Lorsque je me suis sérieusement mis à la conception de jeux, ma première tentative a été de créer un dungeon crawler avec des cartes… J’y ai passé énormément de temps mais cela n’a jamais abouti… On le sait, l’obsession est quelque chose de tenace et j’ai toujours caressé l’espoir d’en imaginer un, un jour.
❤️
Ensuite…
Ceci est mon deuxième carnet d’auteur et sur le précédent, j’avais déjà parlé de ma rencontre avec le MALT (Mouvement des Auteurs Ludiques Toulousains). C’est un collectif de créateurs de jeux qui se réunit régulièrement pour faire des tests de protos. Chaque année, au mois de février, nous organisons notre pèlerinage au festival des jeux de Cannes. Nous rencontrons des éditeurs pour présenter nos ébauches de jeux. Après le Cannes 2017, j’étais extrêmement heureux car mon proto Poissons taquins (qui allait devenir Flash 8) avait intéressé pas mal d’éditeurs. J’étais confiant et je me sentais mûr pour enfin imaginer un autre dungeon crawler…

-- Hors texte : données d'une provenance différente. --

(** * The unwritten studio: prompt form, generation flow and chat transcript

    A shallow embedding of [App.tsx] and [components/PromptForm.tsx]:
    the form state of [PromptForm], its event handlers and render guards,
    [fileToBase64], and the [handleGenerate] / [handleSendMessage] flows
    of [App].  React state is a record, a handler is a function on that
    record, and an [await] splits a handler into the part that runs
    before the promise settles and the part that runs after. *)

From Stdlib Require Import NArith Lia.
From stdpp Require Import base option list strings gmap.

Local Open Scope N_scope.

(** ** JavaScript strings

    A JS string is a sequence of UTF-16 code units. *)

Definition code_unit := N.
Definition jsstring := list code_unit.

(** An ASCII literal as a JS string. *)
Definition js (s : string) : jsstring :=
  (λ a, Ascii.N_of_ascii a) <$> String.list_ascii_of_string s.

(** ECMAScript [WhiteSpace] and [LineTerminator] code points, the ones
    [String.prototype.trim] removes. *)
Definition isWhiteSpace (c : code_unit) : bool :=
  (c =? 0x09) || (c =? 0x0A) || (c =? 0x0B) || (c =? 0x0C) || (c =? 0x0D)
  || (c =? 0x20) || (c =? 0xA0) || (c =? 0x1680)
  || ((0x2000 <=? c) && (c <=? 0x200A))
  || (c =? 0x2028) || (c =? 0x2029) || (c =? 0x202F) || (c =? 0x205F)
  || (c =? 0x3000) || (c =? 0xFEFF).

Fixpoint trimStart (s : jsstring) : jsstring :=
  match s with
  | c :: s' => if isWhiteSpace c then trimStart s' else s
  | [] => []
  end.

Definition trimEnd (s : jsstring) : jsstring := reverse (trimStart (reverse s)).

Definition trim (s : jsstring) : jsstring := trimEnd (trimStart s).

(** JS truthiness of a string: [""] is falsy. *)
Definition truthy (s : jsstring) : bool :=
  match s with [] => false | _ :: _ => true end.

(** [s.split(sep)] for a one-unit separator; never returns the empty list. *)
Fixpoint split (sep : code_unit) (s : jsstring) : list jsstring :=
  match s with
  | [] => [[]]
  | c :: s' =>
      if c =? sep then [] :: split sep s'
      else match split sep s' with
           | seg :: segs => (c :: seg) :: segs
           | [] => [[c]]
           end
  end.

Definition comma : code_unit := 0x2C.

(** ** Values thrown and promises settled *)

(** What a [catch] clause can receive: an [Error] instance with its
    [message], or any other value (an event, a string, ...). *)
Inductive Thrown :=
  | ErrorObj (message : jsstring)
  | OtherValue (tag : nat).

Inductive Settled (A : Type) :=
  | Resolved (a : A)
  | Rejected (reason : Thrown).
Arguments Resolved {A} a.
Arguments Rejected {A} reason.

Definition isRejected {A} (p : Settled A) : bool :=
  match p with Rejected _ => true | Resolved _ => false end.

(** ** Media ingestion: [fileToBase64] *)

(** A browser [File], known by its handle only. *)
Definition File := nat.

(** [{file, base64}], the shape of both [ImageFile] and [VideoFile]. *)
Record EncodedFile := { file : File; base64 : jsstring }.
Definition ImageFile := EncodedFile.
Definition VideoFile := EncodedFile.

#[global] Instance EncodedFile_eq_dec : EqDecision EncodedFile.
Proof. solve_decision. Defined.

(** The two ways [reader.readAsDataURL(file)] ends: [onload] with
    [reader.result], or [onerror] with a progress event. *)
Inductive ReaderEvent :=
  | onload (result : jsstring)
  | onerror (error : nat).

Definition fileToBase64 (f : File) (ev : ReaderEvent) : Settled EncodedFile :=
  match ev with
  | onload result =>
      match split comma result !! 1%nat with
      | Some base64 =>
          if truthy base64 then Resolved {| file := f; base64 := base64 |}
          else Rejected (ErrorObj (js "Failed to read file as base64."))
      | None => Rejected (ErrorObj (js "Failed to read file as base64."))
      end
  | onerror error => Rejected (OtherValue error)
  end.

Definition fileToImageFile : File → ReaderEvent → Settled ImageFile := fileToBase64.
Definition fileToVideoFile : File → ReaderEvent → Settled VideoFile := fileToBase64.

(** The string [readAsDataURL] produces for a file of media type [mime]
    whose bytes encode to [payload]: [data:<mime>;base64,<payload>]. *)
Definition dataURLPrefix (mime : jsstring) : jsstring :=
  js "data:" ++ mime ++ js ";base64,".
Definition dataURL (mime payload : jsstring) : jsstring :=
  dataURLPrefix mime ++ payload.

(** The base64 alphabet: [A-Z], [a-z], [0-9], [+], [/] and the padding [=]. *)
Definition isBase64Char (c : code_unit) : bool :=
  ((0x41 <=? c) && (c <=? 0x5A)) || ((0x61 <=? c) && (c <=? 0x7A))
  || ((0x30 <=? c) && (c <=? 0x39)) || (c =? 0x2B) || (c =? 0x2F) || (c =? 0x3D).

(** [needle] occurs in [s] as a contiguous run. *)
Definition contains (s needle : jsstring) : Prop :=
  ∃ before after, s = before ++ needle ++ after.

(** ** The request model: [GenerateVideoParams] *)

(** Modelled from the spec: the enums [GenerationMode], [VeoModel],
    [AspectRatio] and [Resolution] are declared in [types.ts], which is
    not among the sources; the constructors are the members the code
    names ([VeoModel.VEO] is the spec's Standard engine, [VEO_FAST] its
    Fast one). *)
Inductive GenerationMode :=
  TEXT_TO_VIDEO | ANIMATE_IMAGE | REFERENCES_TO_VIDEO | EXTEND_VIDEO.
Inductive VeoModel := VEO_FAST | VEO.
Inductive AspectRatio := LANDSCAPE | PORTRAIT.
Inductive Resolution := P720 | P1080.

#[global] Instance GenerationMode_eq_dec : EqDecision GenerationMode.
Proof. solve_decision. Defined.
#[global] Instance VeoModel_eq_dec : EqDecision VeoModel.
Proof. solve_decision. Defined.
#[global] Instance AspectRatio_eq_dec : EqDecision AspectRatio.
Proof. solve_decision. Defined.
#[global] Instance Resolution_eq_dec : EqDecision Resolution.
Proof. solve_decision. Defined.

(** A remote video object of the SDK ([Video]), known by its handle. *)
Definition Video := nat.

(** The object [handleSubmit] builds, field for field. *)
Record GenerateVideoParams := {
  prompt : jsstring;
  model : VeoModel;
  aspectRatio : AspectRatio;
  resolution : Resolution;
  mode : GenerationMode;
  startFrame : option ImageFile;
  endFrame : option ImageFile;
  referenceImages : list ImageFile;
  styleImage : option ImageFile;
  inputVideo : option VideoFile;
  inputVideoObject : option Video;
  isLooping : bool;
}.

(** The state setters of [PromptForm], one per [useState] cell. *)
Definition setPrompt v (p : GenerateVideoParams) :=
  {| prompt := v; model := model p; aspectRatio := aspectRatio p;
     resolution := resolution p; mode := mode p; startFrame := startFrame p;
     endFrame := endFrame p; referenceImages := referenceImages p;
     styleImage := styleImage p; inputVideo := inputVideo p;
     inputVideoObject := inputVideoObject p; isLooping := isLooping p |}.
Definition setModel v (p : GenerateVideoParams) :=
  {| prompt := prompt p; model := v; aspectRatio := aspectRatio p;
     resolution := resolution p; mode := mode p; startFrame := startFrame p;
     endFrame := endFrame p; referenceImages := referenceImages p;
     styleImage := styleImage p; inputVideo := inputVideo p;
     inputVideoObject := inputVideoObject p; isLooping := isLooping p |}.
Definition setAspectRatio v (p : GenerateVideoParams) :=
  {| prompt := prompt p; model := model p; aspectRatio := v;
     resolution := resolution p; mode := mode p; startFrame := startFrame p;
     endFrame := endFrame p; referenceImages := referenceImages p;
     styleImage := styleImage p; inputVideo := inputVideo p;
     inputVideoObject := inputVideoObject p; isLooping := isLooping p |}.
Definition setResolution v (p : GenerateVideoParams) :=
  {| prompt := prompt p; model := model p; aspectRatio := aspectRatio p;
     resolution := v; mode := mode p; startFrame := startFrame p;
     endFrame := endFrame p; referenceImages := referenceImages p;
     styleImage := styleImage p; inputVideo := inputVideo p;
     inputVideoObject := inputVideoObject p; isLooping := isLooping p |}.
Definition setGenerationMode v (p : GenerateVideoParams) :=
  {| prompt := prompt p; model := model p; aspectRatio := aspectRatio p;
     resolution := resolution p; mode := v; startFrame := startFrame p;
     endFrame := endFrame p; referenceImages := referenceImages p;
     styleImage := styleImage p; inputVideo := inputVideo p;
     inputVideoObject := inputVideoObject p; isLooping := isLooping p |}.
Definition setStartFrame v (p : GenerateVideoParams) :=
  {| prompt := prompt p; model := model p; aspectRatio := aspectRatio p;
     resolution := resolution p; mode := mode p; startFrame := v;
     endFrame := endFrame p; referenceImages := referenceImages p;
     styleImage := styleImage p; inputVideo := inputVideo p;
     inputVideoObject := inputVideoObject p; isLooping := isLooping p |}.
Definition setEndFrame v (p : GenerateVideoParams) :=
  {| prompt := prompt p; model := model p; aspectRatio := aspectRatio p;
     resolution := resolution p; mode := mode p; startFrame := startFrame p;
     endFrame := v; referenceImages := referenceImages p;
     styleImage := styleImage p; inputVideo := inputVideo p;
     inputVideoObject := inputVideoObject p; isLooping := isLooping p |}.
(** [setReferenceImages] is always called with an updater function. *)
Definition setReferenceImages (f : list ImageFile → list ImageFile)
    (p : GenerateVideoParams) :=
  {| prompt := prompt p; model := model p; aspectRatio := aspectRatio p;
     resolution := resolution p; mode := mode p; startFrame := startFrame p;
     endFrame := endFrame p; referenceImages := f (referenceImages p);
     styleImage := styleImage p; inputVideo := inputVideo p;
     inputVideoObject := inputVideoObject p; isLooping := isLooping p |}.
Definition setStyleImage v (p : GenerateVideoParams) :=
  {| prompt := prompt p; model := model p; aspectRatio := aspectRatio p;
     resolution := resolution p; mode := mode p; startFrame := startFrame p;
     endFrame := endFrame p; referenceImages := referenceImages p;
     styleImage := v; inputVideo := inputVideo p;
     inputVideoObject := inputVideoObject p; isLooping := isLooping p |}.
Definition setInputVideo v (p : GenerateVideoParams) :=
  {| prompt := prompt p; model := model p; aspectRatio := aspectRatio p;
     resolution := resolution p; mode := mode p; startFrame := startFrame p;
     endFrame := endFrame p; referenceImages := referenceImages p;
     styleImage := styleImage p; inputVideo := v;
     inputVideoObject := inputVideoObject p; isLooping := isLooping p |}.
Definition setInputVideoObject v (p : GenerateVideoParams) :=
  {| prompt := prompt p; model := model p; aspectRatio := aspectRatio p;
     resolution := resolution p; mode := mode p; startFrame := startFrame p;
     endFrame := endFrame p; referenceImages := referenceImages p;
     styleImage := styleImage p; inputVideo := inputVideo p;
     inputVideoObject := v; isLooping := isLooping p |}.
Definition setIsLooping v (p : GenerateVideoParams) :=
  {| prompt := prompt p; model := model p; aspectRatio := aspectRatio p;
     resolution := resolution p; mode := mode p; startFrame := startFrame p;
     endFrame := endFrame p; referenceImages := referenceImages p;
     styleImage := styleImage p; inputVideo := inputVideo p;
     inputVideoObject := inputVideoObject p; isLooping := v |}.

Le petit Larousse des jeux
J’aime bien feuilleter ce dictionnaire, véritable déclencheur d’idées. Je me souviens très bien du matin où je suis tombé sur la règle du jeu des « L ». C’est un jeu de blocage imaginé par Edward de Bono pour deux joueurs où l’on déplace des pions en forme de L. Il suffit quelquefois d’une image pour donner naissance à un début d’idée. Ces formes m’évoquaient celles du fameux Tétris. Et si j’imaginais un dungeon crawler avec du Tétris dedans ?

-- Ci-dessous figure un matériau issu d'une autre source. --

(* ===== verification/UtlInt.v ===== *)
(** Fixed-width integers in memory: [utl/utl_int.c], the [utl_misc_be*]
    readers of [utl/utl_misc.c] and the static little-endian readers of
    [btc/btc_tx.c]. A pointer argument is the list of the bytes it leads to;
    [None] is a read past its end. *)
From stdpp Require Import base list numbers tactics.
From Stdlib Require Import ZArith Lia.
From S2P Require Import Prelude.
Open Scope Z_scope.

Module UtlInt.

(** ** pack: bytes to integer *)

Definition utl_int_pack_u16le (pData : bytes) : option Z :=
  match pData with
  | b0 :: b1 :: _ => Some (u16 (Z.lor b0 (Z.shiftl b1 8)))
  | _ => None
  end.

Definition utl_int_pack_u32le (pData : bytes) : option Z :=
  match pData with
  | b0 :: b1 :: b2 :: b3 :: _ =>
      Some (u32 (Z.lor (Z.lor (Z.lor b0 (Z.shiftl b1 8)) (Z.shiftl b2 16)) (Z.shiftl b3 24)))
  | _ => None
  end.

Definition utl_int_pack_u64le (pData : bytes) : option Z :=
  match pData with
  | b0 :: b1 :: b2 :: b3 :: b4 :: b5 :: b6 :: b7 :: _ =>
      Some (u64 (Z.lor (Z.lor (Z.lor (Z.lor (Z.lor (Z.lor (Z.lor b0 (Z.shiftl b1 8))
        (Z.shiftl b2 16)) (Z.shiftl b3 24)) (Z.shiftl b4 32)) (Z.shiftl b5 40))
        (Z.shiftl b6 48)) (Z.shiftl b7 56)))
  | _ => None
  end.

Definition utl_int_pack_u64be (pData : bytes) : option Z :=
  match pData with
  | b0 :: b1 :: b2 :: b3 :: b4 :: b5 :: b6 :: b7 :: _ =>
      Some (u64 (Z.lor (Z.lor (Z.lor (Z.lor (Z.lor (Z.lor (Z.lor (Z.shiftl b0 56)
        (Z.shiftl b1 48)) (Z.shiftl b2 40)) (Z.shiftl b3 32)) (Z.shiftl b4 24))
        (Z.shiftl b5 16)) (Z.shiftl b6 8)) b7))
  | _ => None
  end.

Definition utl_int_pack_u32be (pData : bytes) : option Z :=
  match pData with
  | b0 :: b1 :: b2 :: b3 :: _ =>
      Some (u32 (Z.lor (Z.lor (Z.lor (Z.shiftl b0 24) (Z.shiftl b1 16)) (Z.shiftl b2 8)) b3))
  | _ => None
  end.

Definition utl_int_pack_u16be (pData : bytes) : option Z :=
  match pData with
  | b0 :: b1 :: _ => Some (u16 (Z.lor (Z.shiftl b0 8) b1))
  | _ => None
  end.

(** ** unpack: integer to bytes (the bytes stored at [pData]) *)

Definition utl_int_unpack_u16be (U16 : Z) : bytes := [u8 (Z.shiftr U16 8); u8 U16].

Definition utl_int_unpack_u32be (U32 : Z) : bytes :=
  [u8 (Z.shiftr U32 24); u8 (Z.shiftr U32 16); u8 (Z.shiftr U32 8); u8 U32].

Definition utl_int_unpack_u64be (U64 : Z) : bytes :=
  [u8 (Z.shiftr U64 56); u8 (Z.shiftr U64 48); u8 (Z.shiftr U64 40); u8 (Z.shiftr U64 32);
   u8 (Z.shiftr U64 24); u8 (Z.shiftr U64 16); u8 (Z.shiftr U64 8); u8 U64].

Definition utl_int_unpack_u16le (U16 : Z) : bytes := [u8 U16; u8 (Z.shiftr U16 8)].

Definition utl_int_unpack_u32le (U32 : Z) : bytes :=
  [u8 U32; u8 (Z.shiftr U32 8); u8 (Z.shiftr U32 16); u8 (Z.shiftr U32 24)].

Definition utl_int_unpack_u64le (U64 : Z) : bytes :=
  [u8 U64; u8 (Z.shiftr U64 8); u8 (Z.shiftr U64 16); u8 (Z.shiftr U64 24);
   u8 (Z.shiftr U64 32); u8 (Z.shiftr U64 40); u8 (Z.shiftr U64 48); u8 (Z.shiftr U64 56)].

(** [utl_misc_be16/32/64] compute the same expressions from [pData[i]]. *)
Definition utl_misc_be16 (pData : bytes) : option Z :=
  match pData with
  | b0 :: b1 :: _ => Some (u16 (Z.lor (Z.shiftl b0 8) b1))
  | _ => None
  end.

Definition utl_misc_be32 (pData : bytes) : option Z :=
  match pData with
  | b0 :: b1 :: b2 :: b3 :: _ =>
      Some (u32 (Z.lor (Z.lor (Z.lor (Z.shiftl b0 24) (Z.shiftl b1 16)) (Z.shiftl b2 8)) b3))
  | _ => None
  end.

Definition utl_misc_be64 (pData : bytes) : option Z :=
  match pData with
  | b0 :: b1 :: b2 :: b3 :: b4 :: b5 :: b6 :: b7 :: _ =>
      Some (u64 (Z.lor (Z.lor (Z.lor (Z.lor (Z.lor (Z.lor (Z.lor (Z.shiftl b0 56)
        (Z.shiftl b1 48)) (Z.shiftl b2 40)) (Z.shiftl b3 32)) (Z.shiftl b4 24))
        (Z.shiftl b5 16)) (Z.shiftl b6 8)) b7))
  | _ => None
  end.

(** ** The readers decode the reference encodings *)

Ltac byte_bounds :=
  repeat match goal with
  | H : is_bytes (_ :: _) |- _ => apply Forall_cons_1 in H; destruct H
  | H : is_byte _ |- _ => unfold is_byte in H
  end.

(** Or-ing a byte string's low part into a shifted high part, either order. *)
Lemma lor_add_shiftl n x y :
  0 ≤ n → 0 ≤ y < 2 ^ n → Z.lor y (Z.shiftl x n) = y + x * 2 ^ n.
Proof. intros. rewrite Z.lor_comm, lor_shiftl_add by lia. lia. Qed.

Ltac be_sum :=
  rewrite <- ?Z.lor_assoc;
  try rewrite (lor_shiftl_add 8) by lia; try rewrite (lor_shiftl_add 16) by lia;
  try rewrite (lor_shiftl_add 24) by lia; try rewrite (lor_shiftl_add 32) by lia;
  try rewrite (lor_shiftl_add 40) by lia; try rewrite (lor_shiftl_add 48) by lia;
  try rewrite (lor_shiftl_add 56) by lia.

Ltac le_sum :=
  try rewrite (lor_add_shiftl 8) by lia; try rewrite (lor_add_shiftl 16) by lia;
  try rewrite (lor_add_shiftl 24) by lia; try rewrite (lor_add_shiftl 32) by lia;
  try rewrite (lor_add_shiftl 40) by lia; try rewrite (lor_add_shiftl 48) by lia;
  try rewrite (lor_add_shiftl 56) by lia.

(** [pack_as f n val]: [f] reads the first [n] bytes as [val] of them. *)
Definition pack_as (f : bytes → option Z) (n : nat) (val : bytes → Z) : Prop :=
  (∀ d rest, is_bytes d → length d = n → f (d ++ rest) = Some (val d)) ∧
  (∀ d, (length d < n)%nat → f d = None).

Ltac solve_pack sum :=
  split;
  [ let d := fresh "d" in let Hd := fresh "Hd" in let Hl := fresh "Hl" in
    intros d rest Hd Hl;
    repeat (destruct d as [|? d]; [discriminate Hl|]); destruct d; [|discriminate Hl];
    byte_bounds; cbn [app]; unfold wrap, be_val, le_val; cbn [foldl foldr];
    match goal with |- ?f _ = _ => unfold f end; unfold wrap;
    f_equal; sum; rewrite Z.mod_small; lia
  | let d := fresh "d" in let Hl := fresh "Hl" in
    intros d Hl; repeat (destruct d as [|? d]; [reflexivity|]); cbn [length] in Hl; lia ].

Lemma pack_u16le_spec : pack_as utl_int_pack_u16le 2 le_val.
Proof. solve_pack le_sum. Qed.
Lemma pack_u32le_spec : pack_as utl_int_pack_u32le 4 le_val.
Proof. solve_pack le_sum. Qed.
Lemma pack_u64le_spec : pack_as utl_int_pack_u64le 8 le_val.
Proof. solve_pack le_sum. Qed.
Lemma pack_u16be_spec : pack_as utl_int_pack_u16be 2 be_val.
Proof. solve_pack be_sum. Qed.
Lemma pack_u32be_spec : pack_as utl_int_pack_u32be 4 be_val.
Proof. solve_pack be_sum. Qed.
Lemma pack_u64be_spec : pack_as utl_int_pack_u64be 8 be_val.
Proof. solve_pack be_sum. Qed.

Lemma misc_be16_pack d : utl_misc_be16 d = utl_int_pack_u16be d.
Proof. done. Qed.
Lemma misc_be32_pack d : utl_misc_be32 d = utl_int_pack_u32be d.
Proof. done. Qed.
Lemma misc_be64_pack d : utl_misc_be64 d = utl_int_pack_u64be d.
Proof. done. Qed.

(** ** The writers store the reference encodings *)

Ltac solve_unpack :=
  intros; cbn [be_bytes le_bytes Z.of_nat Pos.of_succ_nat];
  rewrite ?Z.shiftr_shiftr by lia; repeat f_equal; rewrite ?Z.shiftr_0_r; reflexivity.

Lemma unpack_u16be_spec v : utl_int_unpack_u16be v = be_bytes 2 v.
Proof. solve_unpack. Qed.
Lemma unpack_u32be_spec v : utl_int_unpack_u32be v = be_bytes 4 v.
Proof. solve_unpack. Qed.
Lemma unpack_u64be_spec v : utl_int_unpack_u64be v = be_bytes 8 v.
Proof. solve_unpack. Qed.
Lemma unpack_u16le_spec v : utl_int_unpack_u16le v = le_bytes 2 v.
Proof. solve_unpack. Qed.
Lemma unpack_u32le_spec v : utl_int_unpack_u32le v = le_bytes 4 v.
Proof. solve_unpack. Qed.
Lemma unpack_u64le_spec v : utl_int_unpack_u64le v = le_bytes 8 v.
Proof. solve_unpack. Qed.

(** A reader and the writer of the same width and byte order. *)
Class IntCodec (w : Z) (pack : bytes → option Z) (unpack : Z → bytes) : Prop := {
  codec_length v : Z.of_nat (length (unpack v)) * 8 = w;
  codec_bytes v : is_bytes (unpack v);
  codec_decode v rest : in_range w v → pack (unpack v ++ rest) = Some v;
  codec_encode d rest v :
    is_bytes d → Z.of_nat (length d) * 8 = w → pack (d ++ rest) = Some v →
    in_range w v ∧ unpack v = d;
}.

Lemma be_codec n pack unpack :
  pack_as pack n be_val → (∀ v, unpack v = be_bytes n v) →
  IntCodec (8 * Z.of_nat n) pack unpack.
Proof.
  intros [Hp _] Hu. split.
  - intros v. rewrite Hu, length_be_bytes. lia.
  - intros v. rewrite Hu. apply be_bytes_is_bytes.
  - intros v rest Hv. rewrite Hu, Hp by auto using length_be_bytes, be_bytes_is_bytes.
    by rewrite be_val_be_bytes, wrap_small.
  - intros d rest v Hd Hl. assert (length d = n) as <- by lia.
    rewrite Hp by done. intros [= <-]. split.
    + unfold in_range. rewrite <- pow_256 by lia. by apply be_val_range.
    + rewrite Hu. by apply be_bytes_be_val.
Qed.

Lemma le_codec n pack unpack :
  pack_as pack n le_val → (∀ v, unpack v = le_bytes n v) →
  IntCodec (8 * Z.of_nat n) pack unpack.
Proof.
  intros [Hp _] Hu. split.
  - intros v. rewrite Hu, length_le_bytes. lia.
  - intros v. rewrite Hu. apply le_bytes_is_bytes.
  - intros v rest Hv. rewrite Hu, Hp by auto using length_le_bytes, le_bytes_is_bytes.
    by rewrite le_val_le_bytes, wrap_small.
  - intros d rest v Hd Hl. assert (length d = n) as <- by lia.
    rewrite Hp by done. intros [= <-]. split.
    + unfold in_range. rewrite <- pow_256 by lia. by apply le_val_range.
    + rewrite Hu. by apply le_bytes_le_val.
Qed.

#[export] Instance codec_u16be : IntCodec 16 utl_int_pack_u16be utl_int_unpack_u16be :=
  be_codec 2 _ _ pack_u16be_spec unpack_u16be_spec.
#[export] Instance codec_u32be : IntCodec 32 utl_int_pack_u32be utl_int_unpack_u32be :=
  be_codec 4 _ _ pack_u32be_spec unpack_u32be_spec.
#[export] Instance codec_u64be : IntCodec 64 utl_int_pack_u64be utl_int_unpack_u64be :=
  be_codec 8 _ _ pack_u64be_spec unpack_u64be_spec.
#[export] Instance codec_u16le : IntCodec 16 utl_int_pack_u16le utl_int_unpack_u16le :=
  le_codec 2 _ _ pack_u16le_spec unpack_u16le_spec.
#[export] Instance codec_u32le : IntCodec 32 utl_int_pack_u32le utl_int_unpack_u32le :=
  le_codec 4 _ _ pack_u32le_spec unpack_u32le_spec.
#[export] Instance codec_u64le : IntCodec 64 utl_int_pack_u64le utl_int_unpack_u64le :=
  le_codec 8 _ _ pack_u64le_spec unpack_u64le_spec.

(** All six reader/writer pairs are inverse in both directions. *)
Theorem int_codecs_inverse :
  IntCodec 16 utl_int_pack_u16be utl_int_unpack_u16be ∧
  IntCodec 32 utl_int_pack_u32be utl_int_unpack_u32be ∧
  IntCodec 64 utl_int_pack_u64be utl_int_unpack_u64be ∧
  IntCodec 16 utl_int_pack_u16le utl_int_unpack_u16le ∧
  IntCodec 32 utl_int_pack_u32le utl_int_unpack_u32le ∧
  IntCodec 64 utl_int_pack_u64le utl_int_unpack_u64le.
Proof. do 5 (split; [apply _|]); apply _. Qed.

End UtlInt.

Au départ, j’avais imprimé une grande salle de donjon (un rectangle de 15*10 cases) où étaient représentés des boules de feu et des trésors. Chaque joueur possédait une quinzaine de segments. Sur ceux-ci, j’avais mis des symboles « bourses » et des icônes « pièges évités ». L’idée était de disposer astucieusement les segments en imaginant qu’à la fin du tour, ceux-ci seraient transposés sur la grande salle donjon. Les symboles « bourses » permettant de récupérer les trésors et les icônes « pièges évités » permettant d’esquiver les boules de feu. Pour chaque boule de feu non esquivée, on perdait un segment, ce qui faisait donc office de points de vie. Plus on avançait dans le jeu, moins on possédait de segments et le jeu devenait de plus en plus difficile. Le but du jeu était d’accumuler le plus de richesses.
Il y avait une idée qui commençait à prendre forme mais, ergonomiquement, cela n’était pas satisfaisant. En effet, difficile de transposer ses propres segments sur la salle du donjon tant celle-ci était grande. Très rapidement, j’ai décidé de faire des salles réduites de 3*3 cases. Le jeu était ainsi plus lisible.
Premier prototype
« C’est plus satisfaisant de gagner que de perdre… »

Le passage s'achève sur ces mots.